2 - O ataque de sobranceria social é frequente aos políticos que ponham em causa o establishment estatista e socialista.
Aníbal e Maria CS são o exemplo acabado de todo o esse tipo de snobeira: a vivenda Mariani, o episódio do bolo-rei, a fotografia do beijo na mão de Letizia, a atitude antiquada de MCS, etc…
3 - Laura PC está a salvo; a sua cor de pele protege-a de qualquer comentário desta natureza, porque os audazes intriguistas político/sociais, morrem de medo de ser classificados de racistas. Estão à evidência dominados por novos preconceitos e baias de raciocínio.
4 -No mais relevante, dão pouco valor ao mérito, de onde quer que este provenha. E somos nós os liberais, que não compreendemos a sociedade e não respeitamos princípios humanitários!

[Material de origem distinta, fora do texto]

Lemma log_access_entry_eq type ptr size pc h :
  log_access_entry junk c md type ptr size pc h =
  log_then type ptr [u64 size; u64 pc] (hs_shared h) h.
Proof. unfold log_access_entry. log_pattern. Qed.

Lemma log_atomic_entry_eq type ptr h :
  log_atomic_entry junk c md type ptr h =
  log_then type ptr [u64 (coldtrace_next_atomic_idx (sh_counters (hs_shared h))).1]
    (bump_atomic (hs_shared h)) h.
Proof. unfold log_atomic_entry. log_pattern. Qed.

Lemma log_atomic_access_eq type ptr size idx h :
  log_atomic_access junk c md type ptr size idx h =
  log_then type ptr [u64 size; u64 idx] (hs_shared h) h.
Proof. unfold log_atomic_access. log_pattern. Qed.
(** ** Handlers as recorder operations *)

(** A log that did not happen is what ends a handler early. *)
Definition stopped (os : list op) (s : coldtrace_thread * world) (s' : coldtrace_thread * world) : Prop :=
  ∃ os0 type ptr fields s0, os = os0 ++ [OLog type ptr fields] ∧
    run junk c md os0 s = Ret s0 ∧
    log_entry junk c md s0.1 s0.2 type ptr fields = Ret (false, s'.1, s'.2).

Definition tw (h : hstate) : coldtrace_thread * world := (hs_thread h, hs_world h).

(** A handler performs [os]: all of it, or a prefix that ends in a failed log. *)
Definition performs {A} (m : M A) (h : hstate) (os : list op) : Prop :=
  ∀ r h', m h = Ret (r, h') →
  ∃ os1, os1 `prefix_of` os ∧ run junk c md os1 (tw h) = Ret (tw h') ∧
    match r with Some _ => os1 = os | None => stopped os1 (tw h) (tw h') end.

(** Steps that touch neither the thread nor the world. *)
Definition silent {A} (m : M A) : Prop :=
  ∀ h r h', m h = Ret (r, h') → is_Some r ∧ tw h' = tw h.

Lemma run_app os1 os2 s :
  run junk c md (os1 ++ os2) s = let! s' := run junk c md os1 s in run junk c md os2 s'.
Proof.
  revert s. induction os1 as [|o os1 IH]; intros s; cbn [run app]; [done|].
  destruct (exec junk c md o s) as [s1|u|]; simpl; [apply IH|done..].
Qed.

Lemma bind_inv {A A'} (m : M A) (k : A → M A') h r h' :
  bind m k h = Ret (r, h') →
  ∃ r1 h1, m h = Ret (r1, h1) ∧
    match r1 with None => r = None ∧ h' = h1 | Some a => k a h1 = Ret (r, h') end.
Proof.
  unfold bind. destruct (m h) as [[r1 h1]|u|]; simpl; [|done..].
  intros H. exists r1, h1. split; [done|]. destruct r1; [done|]. by simplify_eq.
Qed.

Lemma performs_seq {A A'} (m : M A) (k : A → M A') h os1 os2 :
  performs m h os1 →
  (∀ a h1, m h = Ret (Some a, h1) → performs (k a) h1 os2) →
  performs (bind m k) h (os1 ++ os2).
Proof.
  intros Hm Hk r h' H. apply bind_inv in H as (r1 & h1 & E & H).
  destruct (Hm _ _ E) as (oa & Hpre & Hrun & Hr). destruct r1 as [a|].
  - subst oa. destruct (Hk a h1 E _ _ H) as (ob & Hpre2 & Hrun2 & Hr2).
    exists (os1 ++ ob). split; [destruct Hpre2 as [x ->]; exists x; by rewrite app_assoc|]. split; [by rewrite run_app, Hrun|].
    destruct r; [by subst|]. destruct Hr2 as (o0 & ty & p & fs & s0 & -> & Hr0 & Hlog).
    exists (os1 ++ o0), ty, p, fs, s0. rewrite app_assoc, run_app, Hrun. done.
  - destruct H as [-> ->]. exists oa. split; [by apply prefix_app_r|]. done.
Qed.

Lemma performs_silent {A A'} (m : M A) (k : A → M A') h os :
  silent m → (∀ a h1, m h = Ret (Some a, h1) → performs (k a) h1 os) →
  performs (bind m k) h os.
Proof.
  intros Hm Hk. apply (performs_seq m k h [] os); [|done].
  intros r h' E. destruct (Hm _ _ _ E) as [[a ->] Htw]. exists []. rewrite Htw. done.
Qed.

Lemma performs_ret {A} (a : A) h : performs (ret a) h [].
Proof. intros r h' H. injection H as <- <-. by exists []. Qed.

Lemma exec_log type ptr fields h :
  exec junk c md (OLog type ptr fields) (tw h) =
  let! (r, w) := log_entry junk c md (hs_thread h) (hs_world h) type ptr fields in Ret (r.2, w).
Proof. done. Qed.

Lemma performs_log_then type ptr fields s' h :
  performs (log_then type ptr fields s') h [OLog type ptr fields].
Proof.
  intros r h' H. unfold log_then in H. exists [OLog type ptr fields]. split; [done|].
  cbn [run]. rewrite exec_log.
  destruct (log_entry junk c md (hs_thread h) (hs_world h) type ptr fields) as [[[b th] w]|u|] eqn:E;
    [|done..]. simpl in *. destruct b; simplify_eq; simpl; [done|]. split; [done|].
  exists [], type, ptr, fields, (tw h). done.
Qed.

Lemma performs_eq {A} (m m' : M A) h os : m h = m' h → performs m' h os → performs m h os.
Proof. unfold performs. by intros ->. Qed.

(** The silent steps. *)
Lemma silent_shared {A} (f : shared → A * shared) : silent (on_shared f).
Proof.
  intros h r h' H. unfold on_shared in H. destruct (f (hs_shared h)). by simplify_eq.
Qed.

Lemma silent_area_get i : silent (area_get i).
Proof. intros h r h' H. unfold area_get in H. case_match; by simplify_eq. Qed.

Lemma silent_bind {A A'} (m : M A) (k : A → M A') :
  silent m → (∀ a, silent (k a)) → silent (bind m k).
Proof.
  intros Hm Hk h r h' H. apply bind_inv in H as (r1 & h1 & E & H).
  destruct (Hm _ _ _ E) as [[a ->] <-]. by eapply Hk.
Qed.

Lemma silent_area_release i : silent (area_release i).
Proof. apply silent_bind; [apply silent_area_get|]. intros. apply silent_shared. Qed.

Lemma silent_area_acquire i : silent (area_acquire i).
Proof.
  apply silent_bind; [apply silent_area_get|]. intros a. case_match; [|done].
  apply silent_shared.
Qed.

Lemma silent_fetch addr : silent (fetch_stack_acq addr).
Proof.
  repeat (apply silent_bind; [first [apply silent_area_acquire|apply silent_area_get|apply silent_shared]
    |intros ?]). apply silent_shared.
Qed.

Lemma performs_none (m : M unit) h : silent m → performs m h [].
Proof. intros Hm r h' E. destruct (Hm _ _ _ E) as [[[] ->] Htw]. exists []. by rewrite Htw. Qed.
(** The steps on the thread. *)
Lemma performs_op o (m : M unit) h :
  (∀ r h', m h = Ret (r, h') → is_Some r ∧ exec junk c md o (tw h) = Ret (tw h')) →
  performs m h [o].
Proof.
  intros Hm r h' E. destruct (Hm _ _ E) as [[[] ->] Hex]. exists [o]. split; [done|].
  cbn [run]. by rewrite Hex.
Qed.

Lemma performs_thread_init h : performs (thread_init md) h [OInit].
Proof. apply performs_op. intros r h' E. unfold thread_init, on_thread in E. by simplify_eq/=. Qed.

Lemma performs_thread_fini h : performs (thread_fini c md) h [OFini].
Proof.
  apply performs_op. intros r h' E. unfold thread_fini in E. simpl.
  destruct (coldtrace_thread_fini c md (hs_thread h) (hs_world h)) as [[th w]|u|]; [|done..].
  by simplify_eq/=.
Qed.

5 - Baiões, Capuchos, Ferreiras Leite, Freitas, Penedas, Jardins, etc cometem o erro frequente dos políticos, conceberem-se de utilidade vitalícia. São sem dúvida, no domínio da sua vida pessoal, familiar, profissional, cultural, social, mas a política é uma área caprichosa, rebelde e volúvel, não um leito tranquilo para toda uma vida – por todos, o mau exemplo da longevidade governamental de Jardim.

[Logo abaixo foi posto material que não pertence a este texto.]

(* ===== verification/Atomics.v ===== *)
(** * The order of atomic accesses (subs_tsan.c)

    Every atomic access is bracketed by two events.  The first takes the lock of
    the area of the address and draws an index under it, the second reads the
    index, releases the lock and logs.  This file runs the handlers of several
    threads as a transition system and shows that the indices in the trace order
    the accesses to an area the way they happened.  It also shows that every
    handler returns. *)

From stdpp Require Import base list numbers strings gmap.
From Stdlib Require Import ZArith Lia Sorted.
From S2P Require Import Prelude Version Counters Entries Libc Utils Config Codec Lz4 Writer Thread Trace Recorder Subs Subscribers.

(** The address an event brackets. *)
Definition before_addr (ev : capture) : option Z :=
  match ev with
  | C_before_aread addr | C_before_awrite addr | C_before_rmw addr | C_before_xchg addr
  | C_before_cmpxchg addr | C_before_fence addr => Some addr
  | _ => None
  end.

Definition after_addr (ev : capture) : option Z :=
  match ev with
  | C_after_aread addr _ | C_after_awrite addr _ | C_after_rmw addr _ | C_after_xchg addr _
  | C_after_cmpxchg addr _ _ | C_after_fence addr => Some addr
  | _ => None
  end.

(** Whether the second event draws an index of its own for the write. *)
Definition draws (ev : capture) : bool :=
  match ev with
  | C_after_rmw _ _ | C_after_xchg _ _ => true
  | C_after_cmpxchg _ _ ok => ok
  | _ => false
  end.

Lemma StronglySorted_snoc {A} (R : A → A → Prop) l x :
  StronglySorted R l → Forall (fun y => R y x) l → StronglySorted R (l ++ [x]).
Proof.
  induction 1 as [|y l _ IH Hy]; intros Hx; simpl; [by repeat constructor|].
  apply Forall_cons in Hx as [Hyx Hx]. constructor; [by apply IH|].
  apply Forall_app. split; [done|by apply Forall_singleton].
Qed.

Lemma get_area_lt addr : (get_area addr < 128)%nat.
Proof.
  unfold get_area, AREAS. pose proof (Z.mod_pos_bound (Z.shiftr (u64 addr) AREA_SHIFT) 128). lia.
Qed.

Section Effects.
Context `{B : BuildInfo, L : Lz4, V : Vsync, !VsyncLaws V} (junk : nat → Z) (c : config).

(** ** What a handler does to the shared state *)

(** The events that are no atomic accesses leave the areas alone and draw at most
    one index. *)
Definition shared_step (s s' : shared) : Prop :=
  s' = s ∨ s' = bump_alloc s ∨ s' = bump_atomic s.

Definition tame {A} (m : M A) : Prop :=
  ∀ h r h', m h = Ret (r, h') → shared_step (hs_shared h) (hs_shared h').

Definition same_shared {A} (m : M A) : Prop :=
  ∀ h r h', m h = Ret (r, h') → hs_shared h' = hs_shared h.

Lemma tame_same {A} (m : M A) : same_shared m → tame m.
Proof. intros Hm h r h' E. left. by eapply Hm. Qed.

Lemma tame_bind_l {A A'} (m : M A) (k : A → M A') :
  same_shared m → (∀ a, tame (k a)) → tame (bind m k).
Proof.
  intros Hm Hk h r h' E. apply bind_inv in E as (r1 & h1 & E1 & E). apply Hm in E1.
  destruct r1; [|destruct E as [_ ->]; by left]. rewrite <- E1. by eapply Hk.
Qed.

Lemma tame_bind_r {A A'} (m : M A) (k : A → M A') :
  tame m → (∀ a, same_shared (k a)) → tame (bind m k).
Proof.
  intros Hm Hk h r h' E. apply bind_inv in E as (r1 & h1 & E1 & E). apply Hm in E1.
  destruct r1; [|by destruct E as [_ ->]]. by rewrite (Hk _ _ _ _ E).
Qed.

Lemma same_bind {A A'} (m : M A) (k : A → M A') :
  same_shared m → (∀ a, same_shared (k a)) → same_shared (bind m k).
Proof.
  intros Hm Hk h r h' E. apply bind_inv in E as (r1 & h1 & E1 & E). apply Hm in E1.
  destruct r1; [|by destruct E as [_ ->]]. by rewrite (Hk _ _ _ _ E).
Qed.

Lemma same_ret {A} (a : A) : same_shared (ret a).
Proof. intros h r h' E. by injection E as <- <-. Qed.

Lemma same_thread {A} (f : coldtrace_thread → A * coldtrace_thread) : same_shared (on_thread f).
Proof. intros h r h' E. unfold on_thread in E. destruct (f (hs_thread h)). by simplify_eq/=. Qed.

Lemma same_fini md : same_shared (thread_fini c md).
Proof. intros h r h' E. unfold thread_fini in E. inv_outcome. done. Qed.

Lemma same_enter md a : same_shared (stacktrace_enter junk md a).
Proof. intros h r h' E. unfold stacktrace_enter in E. inv_outcome. done. Qed.

Lemma same_append md type ptr : same_shared (append junk c md type ptr).
Proof. intros h r h' E. unfold append in E. inv_outcome. done. Qed.

Lemma same_append_or md type ptr : same_shared (append_or_return_ok junk c md type ptr).
Proof.
  apply same_bind; [apply same_append|]. intros [e|]; [apply same_ret|]. intros h r h' E. by simplify_eq.
Qed.

Lemma same_store e off v : same_shared (store_field e off v).
Proof. intros h r h' E. unfold store_field in E. inv_outcome. done. Qed.

Lemma tame_next_alloc : tame next_alloc.
Proof.
  intros h r h' E. unfold next_alloc, on_shared in E. right. left. unfold bump_alloc.
  destruct (coldtrace_next_alloc_idx _). by simplify_eq/=.
Qed.

Lemma tame_next_atomic : tame next_atomic.
Proof.
  intros h r h' E. unfold next_atomic, on_shared in E. do 2 right. unfold bump_atomic.
  destruct (coldtrace_next_atomic_idx _). by simplify_eq/=.
Qed.

End Effects.

Ltac solve_same :=
  repeat match goal with
  | |- same_shared (ret _) => apply same_ret
  | |- same_shared (on_thread _) => apply same_thread
  | |- same_shared (thread_fini _ _) => apply same_fini
  | |- same_shared (stacktrace_enter _ _ _) => apply same_enter
  | |- same_shared (append _ _ _ _ _) => apply same_append
  | |- same_shared (append_or_return_ok _ _ _ _ _) => apply same_append_or
  | |- same_shared (store_field _ _ _) => apply same_store
  | |- same_shared (bind _ _) => apply same_bind; [|intros ?]
  end.

Section Atomics.
Context `{B : BuildInfo, L : Lz4, V : Vsync, !VsyncLaws V} (junk : nat → Z) (c : config).

(** At most one step of the handler draws an index. *)
Ltac solve_tame :=
  repeat match goal with
  | |- tame next_alloc => apply tame_next_alloc
  | |- tame next_atomic => apply tame_next_atomic
  | |- tame (if ?b then _ else _) => destruct b
  | |- tame (match ?x with Some _ => _ | None => _ end) => destruct x
  | |- tame (bind ?m _) => first
      [ apply tame_bind_l; [solve [solve_same]|intros ?]
      | apply tame_bind_r; [|solve [intros ?; solve_same]] ]
  | |- tame _ => apply tame_same; solve [solve_same]
  end.

Lemma subscriber_tame md ev :
  before_addr ev = None → after_addr ev = None → tame (subscriber junk c md ev).
Proof.
  destruct ev; try done; intros _ _; cbn [subscriber];
    autounfold with subs subs_log; solve_tame.
Qed.

(** ** The two events of an atomic access *)

Lemma area_get_inv i h r h' :
  area_get i h = Ret (r, h') → ∃ a, r = Some a ∧ h' = h ∧ sh_areas (hs_shared h) !! i = Some a.
Proof. unfold area_get. case_match; intros; simplify_eq. eauto. Qed.

Lemma fetch_shared addr h r h' :
  fetch_stack_acq addr h = Ret (r, h') →
  ∃ a l, sh_areas (hs_shared h) !! get_area addr = Some a ∧ caslock_acquire (area_lock a) = Some l ∧
    hs_shared h' = Shared (coldtrace_next_atomic_idx (sh_counters (hs_shared h))).2
      (<[get_area addr := Area l (coldtrace_next_atomic_idx (sh_counters (hs_shared h))).1]>
         (sh_areas (hs_shared h))).
Proof.
  unfold fetch_stack_acq, area_acquire. set (i := get_area addr). intros H.
  apply bind_inv in H as (r1 & h1 & H1 & H).
  apply bind_inv in H1 as (r0 & h0 & (a & -> & -> & Ha)%area_get_inv & H1).
  destruct (caslock_acquire (area_lock a)) as [l|] eqn:El; [|done].
  unfold area_set, on_shared in H1. simplify_eq/=. exists a, l. do 2 (split; [done|]).
  unfold bind, next_atomic, area_get, area_set, on_shared in H. simpl in H.
  destruct (coldtrace_next_atomic_idx (sh_counters (hs_shared h))) as [n k]. simpl in *.
  apply lookup_lt_Some in Ha. rewrite list_lookup_insert_eq in H by done. simplify_eq/=.
  by rewrite list_insert_insert_eq.
Qed.

Lemma release_shared i h r h' :
  area_release i h = Ret (r, h') →
  ∃ a, r = Some tt ∧ sh_areas (hs_shared h) !! i = Some a ∧
    hs_shared h' = Shared (sh_counters (hs_shared h))
      (<[i := Area (caslock_release (area_lock a)) (area_idx_a a)]> (sh_areas (hs_shared h))).
Proof.
  intros H. apply bind_inv in H as (r0 & h0 & (a & -> & -> & Ha)%area_get_inv & H).
  unfold area_set, on_shared in H. simplify_eq/=. by exists a.
Qed.

Lemma same_atomic_access md type ptr size idx :
  same_shared (log_atomic_access junk c md type ptr size idx).
Proof. unfold log_atomic_access. solve_same. Qed.

(** The effect of the second event, whether or not its logs succeed. *)
Definition released (s : shared) (addr : Z) (draw : bool) (s' : shared) : Prop :=
  ∃ a, sh_areas s !! get_area addr = Some a ∧
    s' = Shared (if draw then (coldtrace_next_atomic_idx (sh_counters s)).2 else sh_counters s)
           (<[get_area addr := Area (caslock_release (area_lock a)) (area_idx_a a)]> (sh_areas s)).

Lemma release_then_log {A} addr h r h' (k : unit → M A) :
  (∀ a, same_shared (k a)) → bind (area_release (get_area addr)) k h = Ret (r, h') →
  released (hs_shared h) addr false (hs_shared h').
Proof.
  intros Hk H. apply bind_inv in H as (r1 & h1 & (a & -> & Ha & Hs)%release_shared & H).
  apply Hk in H. rewrite H, Hs. by exists a.
Qed.

Lemma draw_then_release {A} addr h r h' (k : Z → M A) :
  (∀ i h1 r' h', k i h1 = Ret (r', h') → released (hs_shared h1) addr false (hs_shared h')) →
  bind next_atomic k h = Ret (r, h') → released (hs_shared h) addr true (hs_shared h').
Proof.
  intros Hk H. apply bind_inv in H as (r1 & h1 & H1 & H). unfold next_atomic, on_shared in H1.
  unfold released. destruct (coldtrace_next_atomic_idx (sh_counters (hs_shared h))) as [n k0].
  simplify_eq/=. apply Hk in H as (a & Ha & Hs). by exists a.
Qed.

Passos Coelho é isto, é aquilo, tem medo de sapos e de lagartixas, não é um "verdadeiro social-democrata", mora em Massamá, é inexperiente, imberbe, etc... E quem mais apregoa estas insofismáveis 'verdades'? Gente da Direita. (Desculpem-me se ofendo alguém, eu sou de direita, convictamente e sem complexos, feliz). Ou é ingenuidade, ou é infiltração. Na luta política, Passos Coelho precisa de guerreiros, não de pelegos, nem de ingênuos.